The State of California Office of Health Information Integrity (CalOHII) awarded contracts to three organizations to participate in an electronic Personal Health Record (PHR) demonstration project. Currently, there is nothing that exists to aid Health Information Service Providers (HISP), Health Information Organizations, or providers in evaluating the suitability of PHRs for inclusion in their delivery of care. The pilot will help establish policies and procedures for identifying use cases and PHRs.

The first award went to Humetrix, in Del Mar, California. The project will enable providers to send EMRs directly to the iBlueButton mobile app using a mechanism developed in partnership between CalOHII and the National Association for Trusted Exchange (NATE).

Humetrix will work directly with the San Diego Regional HIE (SDRHIE) and with the Veterans Health Administration (VHA) to provide patients with their own iBlueButton to enable mobile HIE. This will empower patients to share their SDRIE or VHA health records with any provider at the point-of-care.

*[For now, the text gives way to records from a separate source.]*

(* ===== verification/PthreadRwlocks.v ===== *)
(** Read-write locks and thread exit: the lock invariant is preserved, and what
    a release does to the queue. *)
From S2P Require Import Prelude Ranges OrderedMap WaitKeys HandleTable Objects Clock Scheduler.
From S2P Require Import SchedulerInv SchedulerProps WakeAll SharedBacking GuestMemory Pthread.
From S2P Require Import PthreadLocks.

Implicit Types (p : PthreadService) (mu : MutexState) (rw : RwlockState) (k : Kernel).

(** ** One read-write lock *)

(** The queue's threads. *)
Definition rw_queue rw : list Z := rq_thread <$> rw_waiters rw.

(** [rwlock_ok] without the clause that a queue needs a holder, which does not
    hold between a release and the grant that follows it. *)
Record rwlock_pre rw : Prop := {
  rp_readers : om_sorted (rw_readers rw);
  rp_count t c : om_find t (rw_readers rw) = Some c -> 1 <= c <= u32_max /\ t <> 0;
  rp_exclusive : rw_writer rw <> 0 -> rw_readers rw = [];
  rp_nodup : NoDup (rw_queue rw);
  rp_writer : rw_writer rw ∉ rw_queue rw;
  rp_reader t : is_Some (om_find t (rw_readers rw)) -> t ∉ rw_queue rw
}.

Lemma rwlock_ok_pre rw : rwlock_ok rw -> rwlock_pre rw.
Proof. intros []. by split. Qed.

Lemma rwlock_pre_ok rw : rwlock_pre rw -> (rw_waiters rw <> [] -> rwlock_free rw = false) -> rwlock_ok rw.
Proof. intros []. by split. Qed.

Lemma rwlock_free_true rw : rwlock_free rw = true <-> rw_writer rw = 0 /\ rw_readers rw = [].
Proof.
  unfold rwlock_free, kInvalidKernelHandle. rewrite andb_true_iff, Z.eqb_eq.
  destruct (rw_readers rw); naive_solver.
Qed.

(** The threads at the front of the queue that ask to read, and the rest. *)
Fixpoint front_readers (ws : list RwlockWaiter) : list Z :=
  match ws with
  | w :: rest => if rq_write w then [] else rq_thread w :: front_readers rest
  | [] => []
  end.

Fixpoint behind_readers (ws : list RwlockWaiter) : list RwlockWaiter :=
  match ws with
  | w :: rest => if rq_write w then ws else behind_readers rest
  | [] => []
  end.

Lemma front_behind ws : rq_thread <$> ws = front_readers ws ++ (rq_thread <$> behind_readers ws).
Proof.
  induction ws as [|w ws IH]; [done|]. rewrite fmap_cons. cbn [front_readers behind_readers].
  destruct (rq_write w); [done|]. by rewrite IH.
Qed.

Lemma grant_readers_spec h ws rw keys :
  om_sorted (rw_readers rw) -> NoDup (front_readers ws) ->
  (forall t, t ∈ front_readers ws -> om_find t (rw_readers rw) = None) ->
  let '(rw', keys') := grant_readers h ws rw keys in
  keys' = keys ++ (RwlockWaitKey h <$> front_readers ws) /\
  rw_waiters rw' = behind_readers ws /\ rw_writer rw' = rw_writer rw /\
  rw_granted_writer rw' = rw_granted_writer rw /\
  rw_guest_object_slot rw' = rw_guest_object_slot rw /\
  om_sorted (rw_readers rw') /\
  (forall t, t ∈ rw_granted_readers rw' <-> t ∈ front_readers ws \/ t ∈ rw_granted_readers rw) /\
  (forall t, om_find t (rw_readers rw') =
     if decide (t ∈ front_readers ws) then Some 1 else om_find t (rw_readers rw)).
Proof.
  revert rw keys. induction ws as [|w ws IH]; intros rw keys Hs Hnd Hfresh; simpl.
  { split_and!; try done; [by rewrite app_nil_r|]. intros t. rewrite elem_of_nil. tauto. }
  destruct (rq_write w) eqn:Ew.
  { split_and!; try done; [by rewrite app_nil_r|]. intros t. rewrite elem_of_nil. tauto. }
  simpl in Hnd. rewrite Ew in Hnd. apply NoDup_cons in Hnd as [Hni Hnd]. simpl in Hfresh.
  rewrite Ew in Hfresh.
  assert (Hw : om_find (rq_thread w) (rw_readers rw) = None) by apply Hfresh, list_elem_of_here.
  match goal with |- context [grant_readers h ws ?r ?ks] => specialize (IH r ks) end.
  destruct (grant_readers h ws _ _) as [rw' keys']. simpl in IH.
  destruct IH as (-> & Hq & Hwr & Hgw & Hsl & Hs' & Hg & Hf).
  - by apply om_emplace_sorted.
  - done.
  - intros t Ht. rewrite om_find_emplace by done. rewrite decide_False by (by intros ->).
    apply Hfresh, elem_of_cons. by right.
  - split_and!; try done; try (by rewrite <- app_assoc).
    + intros t. rewrite Hg, elem_of_union, elem_of_singleton, elem_of_cons. tauto.
    + intros t. rewrite Hf, om_find_emplace by done.
      repeat case_decide; try done; set_solver.
Qed.

(** The effect of a grant on a free lock: a front writer, or every front reader,
    leaves the queue and holds the lock. *)
Lemma GrantRwlock_spec h rw keys :
  rwlock_pre rw -> rwlock_free rw = true -> 0 ∉ rw_queue rw ->
  let '(rw', keys') := GrantRwlockWaitersLocked h rw keys in
  rwlock_ok rw' /\
  exists granted, rw_queue rw = granted ++ rw_queue rw' /\
    keys' = keys ++ (RwlockWaitKey h <$> granted) /\
    match rw_waiters rw with
    | [] => rw' = rw
    | w :: rest =>
        if rq_write w then granted = [rq_thread w] /\ rw_writer rw' = rq_thread w /\
          rw_granted_writer rw' = Some (rq_thread w) /\ rw_readers rw' = []
        else granted = front_readers (rw_waiters rw) /\ rw_writer rw' = 0 /\
          (forall t, om_find t (rw_readers rw') = if decide (t ∈ granted) then Some 1 else None) /\
          (forall t, t ∈ granted -> t ∈ rw_granted_readers rw')
    end.
Proof.
  intros Hpre Hfree Hz. unfold GrantRwlockWaitersLocked. rewrite Hfree. simpl.
  apply rwlock_free_true in Hfree as [Hw Hr].
  destruct (rw_waiters rw) as [|w rest] eqn:Ew.
  { split; [apply rwlock_pre_ok; [done|by rewrite Ew]|]. exists []. unfold rw_queue.
    rewrite Ew. split_and!; [done|by rewrite app_nil_r|done]. }
  assert (Hq : rw_queue rw = rq_thread <$> (w :: rest)) by (unfold rw_queue; by rewrite Ew).
  pose proof (rp_nodup _ Hpre) as Hnd. rewrite Hq in Hnd, Hz.
  destruct (rq_write w) eqn:Eww.
  - simpl in Hnd, Hz. apply NoDup_cons in Hnd as [Hni Hnd]. apply not_elem_of_cons in Hz as [Hz _].
    split.
    + split; simpl; rewrite ?Hr; try done; [apply om_sorted_nil|by intros t [? ?]|].
      intros _. unfold rwlock_free. simpl. unfold kInvalidKernelHandle.
      replace (rq_thread w =? 0) with false by lia. done.
    + exists [rq_thread w]. split_and!; try done.
  - pose proof (grant_readers_spec h (w :: rest) rw keys) as Hg.
    rewrite Hr in Hg. specialize (Hg (om_sorted_nil)).
    pose proof (front_behind (w :: rest)) as Hfb. rewrite Hfb in Hnd, Hz.
    apply NoDup_app in Hnd as (Hnd1 & Hnd12 & Hnd2). apply not_elem_of_app in Hz as [Hz1 Hz2].
    specialize (Hg Hnd1 ltac:(intros; apply om_find_nil)).
    destruct (grant_readers h (w :: rest) rw keys) as [rw' keys'].
    destruct Hg as (-> & Hwt & Hwr & Hgw & Hsl & Hs' & Hgr & Hf).
    assert (Hfind : forall t, om_find t (rw_readers rw') =
       if decide (t ∈ front_readers (w :: rest)) then Some 1 else None).
    { intros t. rewrite Hf. by rewrite om_find_nil. }
    assert (Hne : rw_readers rw' <> []).
    { intros E. specialize (Hfind (rq_thread w)). rewrite E, om_find_nil in Hfind.
      simpl in Hfind. rewrite Eww, decide_True in Hfind by apply list_elem_of_here. done. }
    split.
    + apply rwlock_pre_ok.
      * split; unfold rw_queue; rewrite ?Hwr, ?Hwt, ?Hw; try done.
        -- intros t c. rewrite Hfind. case_decide as Hd; [|done]. intros [= <-].
           split; [unfold u32_max; lia|]. by intros ->.
        -- intros t [c Hc]. rewrite Hfind in Hc. case_decide as Hd; [|done]. by apply Hnd12.
      * intros _. unfold rwlock_free. rewrite Hwr, Hw. destruct (rw_readers rw'); [done|].
        by rewrite andb_false_r.
    + exists (front_readers (w :: rest)). split_and!; try done.
      * rewrite Hq, Hfb. unfold rw_queue. by rewrite Hwt.
      * by rewrite Hwr.
      * intros t Ht. apply Hgr. by left.
Qed.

The second award went to the University of California at San Diego, to the Department of Emergency Medicine. The pilot will test and demonstrate secure and reliable bidirectional transport of patient data between end users of the NATE community HISPs and patient-owned PHRs created in Microsoft Healthvault.

The project will use existing community resources to test data in a standard structured exchange format from an existing community HIE as well as new data from innovative environmental and patient monitoring systems such as the (DELPHI) Project and CitiSense. These systems have the ability to assess scalability and interoperability.

The third award went to the Santa Cruz HIE to develop a pilot to demonstrate an alternative solution to EHR tethered portals. Patients will be provided with a patient controlled aggregated PHR record to be maintained in “No More Clipboard”.

Patients will be able to view their PHR from participating providers and facilities with most of the patients’ data available from the HIE. If a patient changes doctors or insurance, then their data goes with them. The project will validate and manage the patient’s identification in a multi-stakeholder environment, and test sharing data using emerging standards such as Blue Button and Direct. The demonstration will also enable patients to have the ability for bi-directional communication between physicians and patients.